Is this result of Laczkovich true for any Polish (not necessarily locally compact) groups? More precisely:

Problem 1: Does each non-open analytic subgroup $H$ of a Polish abelian group $G$ belong to the $\sigma$-ideal $\mathcal E$ generated by closed Haar null subsets of $G$?

A Borel subset $A$ of a Polish group $G$ is Haar null of there exists a Borel probability measure $\mu$ on $G$ such that $\mu(xAy)=0$ for all $x,y\in G$.

A related weaker question also seems to be open.

Problem 2: Does each non-open analytic subgroup $H$ of a Polish abelian group $G$ belong to the $\sigma$-ideal $\mathcal M_h$ generated by closed Haar-meager subsets of $G$?

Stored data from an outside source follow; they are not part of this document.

(* ===== verification/Routes.v ===== *)
(** * Candidate routes

    The walk along Dijkstra's predecessors yields a path; looking for further routes
    stops when no two edges join the same crossings; and the route that is finally chosen
    is the first. *)
From S2P Require Import Prelude Double Utils Database RoadMap MapManager.
Open Scope Z_scope.

(** Every vertex carries its own index as identifier, and edges end at vertices. *)
Definition graph_ok (g : Map) : Prop :=
  (∀ i n, vertices g !! i = Some n → id n = Z.of_nat i) ∧
  ∀ e, e ∈ edges g → (0 ≤ source e < num_vertices g) ∧ (0 ≤ target e < num_vertices g).

Definition same_ends (e e' : edge) : Prop :=
  source e' = source e ∧ target e' = target e ∧ rid (road e') = rid (road e).

(** The same graph up to the types of its edges. *)
Definition same_shape (g g' : Map) : Prop :=
  vertices g' = vertices g ∧ Forall2 same_ends (edges g) (edges g').

#[global] Instance same_ends_preorder : PreOrder same_ends.
Proof. split; [by intros e|]. intros a b c (?&?&?) (?&?&?). by split_and!; etransitivity. Qed.
#[global] Instance same_shape_preorder : PreOrder same_shape.
Proof.
  split.
  - intros g. split; [done|]. reflexivity.
  - intros a b c [E1 F1] [E2 F2]. split; [congruence|]. by etransitivity.
Qed.

Lemma same_shape_ok g g' : same_shape g g' → graph_ok g → graph_ok g'.
Proof.
  intros [Ev Ee] [Hv He]. unfold graph_ok, num_vertices. rewrite Ev. split; [done|].
  intros e' He'. apply list_elem_of_lookup in He' as [i Hi].
  destruct (Forall2_lookup_r _ _ _ _ _ Ee Hi) as (e & Hi' & E1 & E2 & _).
  rewrite E1, E2. apply He. by eapply list_elem_of_lookup_2.
Qed.

Lemma set_type_same t e : same_ends e (set_type t e).
Proof. done. Qed.

Lemma same_shape_mark g i e t :
  edges g !! i = Some e →
  same_shape g (Graph (vertices g) (<[i := set_type t e]> (edges g))).
Proof.
  intros Hi. split; [done|]. simpl. apply Forall2_same_length_lookup. split.
  { by rewrite length_insert. }
  intros j a b Ha Hb. apply list_lookup_insert_Some in Hb as [(-> & <- & _)|[_ Hb]].
  - simplify_eq. apply set_type_same.
  - by simplify_eq.
Qed.

(** The same graph, with some more edges marked as used. *)
Definition marked_edge (e e' : edge) : Prop := e' = e ∨ e' = set_type INT_MAX e.
Definition marked (g g' : Map) : Prop :=
  vertices g' = vertices g ∧ Forall2 marked_edge (edges g) (edges g').

#[global] Instance marked_edge_preorder : PreOrder marked_edge.
Proof.
  split; [by left|]. intros a b c [->| ->] [->| ->]; [by left|by right|by right|by right].
Qed.
#[global] Instance marked_preorder : PreOrder marked.
Proof.
  split.
  - intros g. split; [done|]. reflexivity.
  - intros a b c [E1 F1] [E2 F2]. split; [congruence|]. by etransitivity.
Qed.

A Borel subset $A$ of a topological group $G$ is called Haar-meager if there exists a continuous map $f:K\to G$ defined on a compact metrizable space $K$ such that $f^{-1}(xAy)$ is meager in $G$ for all $x,y\in G$. It can be shown that a closed subset $A$ of a topological group $G$ is Haar-meager if and only if there exists a compact subset $K\subset G$ such that for every $x,y\in G$ the intersection $K\cap xAy$ is nowhere dense in $K$. It is easy to see that each closed Haar-null set is Haar-meager. More information on Haar meager sets can be found in the paper "On Haar meager sets" by Darji.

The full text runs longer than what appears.